Member of the Blaine City Council from the 3rd ward
- Incumbent
- Assumed office January 4, 2021
- Preceded by: Andy Garvais

Personal details
- Born: Christopher Paul Massoglia March 29, 1992 (age 34) Minneapolis, Minnesota, U.S.
- Spouse: Shauna Massoglia
- Children: 2
- Occupation: Actor, Politician
- Website: https://www.chrismassoglia.com/

= Chris Massoglia =

American actor

Christopher Paul Massoglia (born March 29, 1992) is an American actor and a city council member for Blaine, Minnesota.

==Early life==
Chris Massoglia was born in Minneapolis, Minnesota, to Christopher and Karen Massoglia. His father is a chiropractor and his mother a homemaker. His parents are devout Christians and Republicans, and Massoglia grew up a fan of Christian pop music (as well as unable to listen to rap music). Massoglia was homeschooled by his mother. By the age of 13, he had enrolled in an online university where his coursework included developmental psychology, Biblical studies, algebra, and American history. He also had studied jujitsu, played piano, trained as a hip-hop dancer, knew American sign language, and rode horses. He was also a stand-out Little League Baseball player.

==Acting career==
Massoglia began attending acting workshops at a dancing academy, Lundstrum Performing Arts, in his home town of Minneapolis while in middle school, and auditioning for television commercials by creating home-made audition tapes. His first jobs included commercials for Target, Marshall Field's, PepsiCo and Best Buy.

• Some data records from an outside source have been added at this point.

(* ===== verification/Repomd.v ===== *)
(** * Repository metadata (lib/symboldb/repomd.cpp, lib/cxxll/url.cpp)

    The index repodata/repomd.xml of a repository: its entries are read from the
    document tree of Minidom.v. *)

From S2P Require Import Prelude StringSupport Base16 Hash SortedMap Xml Minidom.

(** ** URLs *)

(** The arguments are C strings.
    Source: lib/cxxll/url.cpp 23-39, url_combine_yum. *)
Definition url_combine_yum (base relative : bytes) : bytes :=
  let result := base in
  if bool_decide (result = []) then relative
  else if bool_decide (head relative = None) then base
  else if bool_decide (last result = Some 47) || bool_decide (head base = Some 47) then result ++ relative
  else (result ++ [47]) ++ relative.

(** ** Entries *)

(** Source: include/symboldb/repomd.hpp 32-41, repomd::entry. *)
Record entry := Entry {
  en_type : bytes;
  en_compressed : bool;
  en_checksum : checksum;
  en_open_checksum : checksum;
  en_href : bytes
}.

(** Source: lib/symboldb/repomd.cpp 32-35, repomd::entry::entry. *)
Definition entry_new : entry := Entry [] false checksum_new checksum_new [].

(** Source: include/symboldb/repomd.hpp 31-60, repomd. *)
Record repomd := Repomd { base_url : bytes; revision : bytes; entries : list entry }.

(** A [size] or [open-size] element, which need not be there.
    Source: lib/symboldb/repomd.cpp 86-92, repomd::parse. *)
Definition size_of (size : option dom) : option Z :=
  match size with
  | None => Some no_length
  | Some size => parse_unsigned_long_long (strip (element_text size))
  end.

(** The arguments of [set_hexadecimal], which takes C strings, from an element.
    Source: lib/symboldb/repomd.cpp 117-123, repomd::parse. *)
Definition set_checksum (c : checksum) (csum : dom) (size : Z) : res unit * checksum :=
  set_hexadecimal c (dom_attribute csum (str "type")) size (strip (element_text csum)).

(** The new entry, once the elements have been found: [Ok None] for success,
    [Ok (Some error)] when [parse] returns false.
    Source: lib/symboldb/repomd.cpp 109-131, repomd::parse. *)
Definition fill_entry (e csum : dom) (href : bytes) (nsize : Z) (open_csum : option (dom * Z)) : entry * res (option bytes) :=
  let type := dom_attribute e (str "type") in
  let en := Entry type false checksum_new checksum_new [] in
  if bool_decide (type = []) then (en, Ok (Some (str "type attribute missing from data element")))
  else
    let compressed := match open_csum with Some _ => true | None => false end in
    match set_checksum checksum_new csum nsize with
    | (Throw ex, c) => (Entry type compressed c checksum_new [], Throw ex)
    | (Ok _, c) =>
        match match open_csum with
              | Some (open_csum, nopen_size) => set_checksum checksum_new open_csum nopen_size
              | None => (Ok tt, c) end with
        | (Throw ex, oc) => (Entry type compressed c oc [], Throw ex)
        | (Ok _, oc) =>
            (Entry type compressed c oc href,
             Ok (if bool_decide (href = []) then Some (str "malformed location element") else None))
        end
    end.
(* ===== verification/Database.v ===== *)
(** * The database (include/symboldb/database.hpp, lib/symboldb/database.cpp)

    Every member function of [database], as a computation over [dbst]: the state of
    libpq with the connection and the result handle in scope ([PgQuery.pgst]), the
    cache of file attributes, and, for [print_elf_soname_conflicts], the cache of
    file names and the standard output.  The statements are the strings of the
    source; the server that interprets them is part of libpq.

    [update_elf_closure] is completed here with its queries and the upload; what it
    computes in between is in ElfLookup.v and ElfClosure.v.

    [database_balanced] shows that no member function loses or doubly frees a query
    result, on any path; the other theorems are about the attribute cache, the
    checks of ranges, and the functions that interpret results. *)

From S2P Require Import Prelude StringSupport Binary Hash JavaClass PgSplit PgPrivate PgQuery SortedMap RpmInfo Maven ElfLookup ElfClosure.

(** ** Table names *)

(** Source: lib/symboldb/database.cpp 58-58, PACKAGE_TABLE. *)
Definition PACKAGE_TABLE : bytes := str "symboldb.package".
(** Source: lib/symboldb/database.cpp 59-59, PACKAGE_DIGEST_TABLE. *)
Definition PACKAGE_DIGEST_TABLE : bytes := str "symboldb.package_digest".
(** Source: lib/symboldb/database.cpp 60-60, PACKAGE_DEPENDENCY_TABLE. *)
Definition PACKAGE_DEPENDENCY_TABLE : bytes := str "symboldb.package_dependency".
(** Source: lib/symboldb/database.cpp 61-61, PACKAGE_SCRIPT_TABLE. *)
Definition PACKAGE_SCRIPT_TABLE : bytes := str "symboldb.package_script".
(** Source: lib/symboldb/database.cpp 62-62, PACKAGE_TRIGGER_SCRIPT_TABLE. *)
Definition PACKAGE_TRIGGER_SCRIPT_TABLE : bytes := str "symboldb.package_trigger_script".
(** Source: lib/symboldb/database.cpp 63-63, PACKAGE_TRIGGER_CONDITION_TABLE. *)
Definition PACKAGE_TRIGGER_CONDITION_TABLE : bytes := str "symboldb.package_trigger_condition".
(** Source: lib/symboldb/database.cpp 64-64, FILE_TABLE. *)
Definition FILE_TABLE : bytes := str "symboldb.file".
(** Source: lib/symboldb/database.cpp 65-65, FILE_CONTENTS_TABLE. *)
Definition FILE_CONTENTS_TABLE : bytes := str "symboldb.file_contents".
(** Source: lib/symboldb/database.cpp 66-66, DIRECTORY_TABLE. *)
Definition DIRECTORY_TABLE : bytes := str "symboldb.directory".
(** Source: lib/symboldb/database.cpp 67-67, SYMLINK_TABLE. *)
Definition SYMLINK_TABLE : bytes := str "symboldb.symlink".
(** Source: lib/symboldb/database.cpp 68-68, ELF_FILE_TABLE. *)
Definition ELF_FILE_TABLE : bytes := str "symboldb.elf_file".
(** Source: lib/symboldb/database.cpp 69-69, ELF_PROGRAM_HEADER_TABLE. *)
Definition ELF_PROGRAM_HEADER_TABLE : bytes := str "symboldb.elf_program_header".
(** Source: lib/symboldb/database.cpp 70-70, ELF_DEFINITION_TABLE. *)
Definition ELF_DEFINITION_TABLE : bytes := str "symboldb.elf_definition".
(** Source: lib/symboldb/database.cpp 71-71, ELF_REFERENCE_TABLE. *)
Definition ELF_REFERENCE_TABLE : bytes := str "symboldb.elf_reference".
(** Source: lib/symboldb/database.cpp 72-72, ELF_NEEDED_TABLE. *)
Definition ELF_NEEDED_TABLE : bytes := str "symboldb.elf_needed".
(** Source: lib/symboldb/database.cpp 73-73, ELF_RPATH_TABLE. *)
Definition ELF_RPATH_TABLE : bytes := str "symboldb.elf_rpath".
(** Source: lib/symboldb/database.cpp 74-74, ELF_RUNPATH_TABLE. *)
Definition ELF_RUNPATH_TABLE : bytes := str "symboldb.elf_runpath".
(** Source: lib/symboldb/database.cpp 75-75, ELF_DYNAMIC_TABLE. *)
Definition ELF_DYNAMIC_TABLE : bytes := str "symboldb.elf_dynamic".
(** Source: lib/symboldb/database.cpp 76-76, ELF_ERROR_TABLE. *)
Definition ELF_ERROR_TABLE : bytes := str "symboldb.elf_error".
(** Source: lib/symboldb/database.cpp 77-77, PACKAGE_SET_TABLE. *)
Definition PACKAGE_SET_TABLE : bytes := str "symboldb.package_set".
(** Source: lib/symboldb/database.cpp 78-78, PACKAGE_SET_MEMBER_TABLE. *)
Definition PACKAGE_SET_MEMBER_TABLE : bytes := str "symboldb.package_set_member".
(** Source: lib/symboldb/database.cpp 79-79, URL_CACHE_TABLE. *)
Definition URL_CACHE_TABLE : bytes := str "symboldb.url_cache".

(** ** ELF data *)

(** Source: include/cxxll/elf_symbol.hpp 25-35, elf_symbol. *)
Record elf_symbol := ElfSymbol { symbol_name : bytes; sym_type : Z; sym_binding : Z; sym_other : Z }.

(** [GELF_ST_VISIBILITY (other)] is the low two bits.
    Source: lib/cxxll/elf_symbol.cpp 38-52, elf_symbol::visibility. *)
Definition visibility (s : elf_symbol) : res bytes :=
  let v := Z.land (sym_other s) 3 in
  if v =? 0 then Ok (str "default")
  else if v =? 1 then Ok (str "internal")
  else if v =? 2 then Ok (str "hidden")
  else if v =? 3 then Ok (str "protected")
  else Throw (logic_error (str "invalid visibility value")).

(** Source: include/cxxll/elf_symbol_definition.hpp 25-37, elf_symbol_definition. *)
Record elf_symbol_definition := ElfSymbolDefinition {
  def_symbol : elf_symbol; vda_name : bytes; def_value : Z; def_section : Z; def_xsection : Z; default_version : bool
}.
(** [SHN_XINDEX] is 0xffff.
    Source: lib/cxxll/elf_symbol_definition.cpp 34-38, elf_symbol_definition::has_xsection. *)
Definition has_xsection (d : elf_symbol_definition) : bool := def_section d =? 65535.

(** Source: include/cxxll/elf_symbol_reference.hpp 25-30, elf_symbol_reference. *)
Record elf_symbol_reference := ElfSymbolReference { ref_symbol : elf_symbol; vna_name : bytes; vna_other : Z }.

(** A program header, as the accessors of [program_header_range] return it. *)
Record program_header := ProgramHeader {
  ph_type : Z; ph_file_offset : Z; ph_virt_addr : Z; ph_phys_addr : Z; ph_file_size : Z; ph_memory_size : Z;
  ph_align : Z; ph_readable : bool; ph_writable : bool; ph_executable : bool
}.

(** What [add_elf_image] uses of an [elf_image]: the accessors and the iteration
    over the program headers, which may end with an exception. *)
Class elf_image_ops (I : Type) := {
  interp : I → bytes;
  ei_class : I → Z;
  ei_data : I → Z;
  e_type : I → Z;
  e_machine : I → Z;
  arch : I → option bytes;
  build_id : I → bytes;
  program_headers : I → list program_header * option exn
}.

(** ** State *)

(** Mode, flags, user, group, capabilities, normalized.
    Source: lib/symboldb/database.cpp 83-91, database::impl. *)
Definition attribute_row : Type := Z * Z * bytes * bytes * bytes * bool.

Record dbst (C : Type) := DbSt {
  db_pg : pgst C;
  file_attribute_cache : gmap attribute_row Z;
  file_names : gmap Z (bytes * bytes);
  output : bytes
}.
Arguments DbSt {C}. Arguments db_pg {C}. Arguments file_attribute_cache {C}. Arguments file_names {C}.
Arguments output {C}.

(** Arguments of queries. *)
Definition q_int (z : Z) : pg_arg := by_value (v_int z).
Definition q_long (z : Z) : pg_arg := by_value (v_long_long z).
Definition q_bool (b : bool) : pg_arg := by_value (v_bool b).
Definition q_text (s : bytes) : pg_arg := by_value (v_string s).
Definition q_bytes (s : bytes) : pg_arg := by_value (v_bytea s).
(** A C string, given without its terminator, or a null pointer. *)
Definition q_cstr (s : bytes) : pg_arg := by_value (v_cstring (Some (s ++ [0]))).
Definition q_cstr_or_null (s : option bytes) : pg_arg := by_value (v_cstring ((λ s, s ++ [0]) <$> s)).

Section Database.
Context `{M : machine} {C : Type} `{L : libpq C}.
(** [PQunescapeBytea], and NSS for the hashes. *)
Context (unescape : bytes → option bytes) {N : Type} (nss_ : nss N).
(** The schema files that the build includes. *)
Context (SCHEMA_BASE SCHEMA_INDEX : bytes).

Definition db : Type → Type := sx (dbst C).
Definition set_pg (p : pgst C) (s : dbst C) : dbst C := DbSt p (file_attribute_cache s) (file_names s) (output s).
(** A computation on the connection, and one with a local [pgresult_handle res]. *)
Definition on_pg {A} (m : pg C A) : db A := sx_on db_pg set_pg m.
Definition scope {A} (m : pg C A) : db A := on_pg (with_res m).

Definition load_text_ : loader bytes := load_text unescape.
Definition load_int_ : loader Z := load_int host.

(** ** Connection and transactions *)

(** Source: lib/symboldb/database.cpp 107-111, database::database. *)
Definition database_new : db unit :=
  on_pg (c ← call (λ _, PQconnectdb []); conn_reset c).
(** Source: lib/symboldb/database.cpp 113-123, database::database. *)
Definition database_new_named (host_ dbname : option bytes) : db unit :=
  let keys := [str "host"; str "port"; str "dbname"] in
  let values := [host_; Some (str "5432"); dbname] in
  on_pg (c ← call (λ _, PQconnectdbParams keys values); conn_reset c).
(** Source: lib/symboldb/database.cpp 129-134, database::txn_begin. *)
Definition txn_begin : db unit := scope (exec (str "BEGIN")).
(** Source: lib/symboldb/database.cpp 136-141, database::txn_commit. *)
Definition txn_commit : db unit := scope (exec (str "COMMIT")).
(** Source: lib/symboldb/database.cpp 143-148, database::txn_rollback. *)
Definition txn_rollback : db unit := scope (exec (str "ROLLBACK")).
(** Source: lib/symboldb/database.cpp 150-155, database::txn_begin_no_sync. *)
Definition txn_begin_no_sync : db unit := scope (exec (str "BEGIN; SET LOCAL synchronous_commit TO OFF")).

(** The guard object: a plain one, or one that unlocks in its destructor.
    Source: lib/symboldb/database.cpp 161-166, database::advisory_lock_impl. *)
Inductive advisory_lock := lock_guard | lock_impl (a b : Z).

(** The destructor swallows every exception.
    Source: lib/symboldb/database.cpp 157-176, database::advisory_lock_impl::~advisory_lock_impl. *)
Definition unlock (l : advisory_lock) : db unit :=
  match l with
  | lock_guard => mret tt
  | lock_impl a b => λ s,
      (Ok tt, (scope (pg_query_2 (str "SELECT pg_advisory_unlock($1, $2)") (q_int a) (q_int b)) s).2)
  end.
(** Source: lib/symboldb/database.cpp 178-197, database::lock. *)
Definition lock (a b : Z) : db advisory_lock :=
  scope (
    status ← transactionStatus;
    if status =? PQTRANS_INTRANS then
      pg_query_2 (str "SELECT pg_advisory_xact_lock($1, $2)") (q_int a) (q_int b);;
      mret lock_guard
    else
      pg_query_2 (str "SELECT pg_advisory_lock($1, $2)") (q_int a) (q_int b);;
      mret (lock_impl a b)).
(** The iterators deliver [char] or [unsigned char] values; the shift into the
    sign bit wraps.
    Source: include/symboldb/database.hpp 277-300, database::lock_digest. *)
Definition lock_digest (digest : bytes) : db advisory_lock :=
  if zlen digest <? 8 then sx_throw (logic_error (str "lock_digest: digest is too short"))
  else
    let first i := Z.land (byte_at digest i) 255 in
    let word i := to_signed 32 (Z.lor (Z.lor (Z.lor (Z.shiftl (first i) 24) (Z.shiftl (first (i + 1)) 16))
                    (Z.shiftl (first (i + 2)) 8)) (first (i + 3))) in
    lock (word 0) (word 4).

(** [assert (impl_->conn.transactionStatus () == PQTRANS_INTRANS)]. *)
Definition assert_transaction : db unit :=
  status ← on_pg transactionStatus; sx_res (assert_ (status =? PQTRANS_INTRANS)).

(** ** Identifiers *)

(** Source: lib/symboldb/database.cpp 200-212, get_id. *)
Definition get_id : pg C Z :=
  n ← ntuples;
  if 0 <? n then
    id ← response (pg_response_1 load_int_) 0 0;
    if id <=? 0 then sx_throw (pg_exception (str "database returned invalid ID")) else mret id
  else mret 0.
(** Source: lib/symboldb/database.cpp 214-222, get_id_force. *)
Definition get_id_force : pg C Z :=
  id ← get_id;
  if id <=? 0 then sx_throw (pg_exception (str "unexpected empty result set")) else mret id.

He began acting in 2003 under the name "Chris Kelly" (sometimes as "Chris J. Kelly") in an episode of Law & Order: Criminal Intent. The same year, he was considered for the part of 10 year old Sean in the Nicole Kidman film Birth, but his family refused to allow him to appear naked on screen with a nude, grown woman. He auditioned for Spider-Man 2 (getting far enough in the casting process to spend an afternoon with Tobey Maguire) and Bad News Bears (he returned six times for call-backs but was not cast). He spent summer 2004 away from auditions to play Little League Baseball; his team (the Robbinsdale All-Stars) won the Minnesota state title that year but did not go to the World Series after losing the Indianapolis regionals. He appeared in two episodes of Medical Investigation in 2004, and four episodes of the TNT cable television police drama Wanted in 2005. He began using his family name of Massoglia in 2008.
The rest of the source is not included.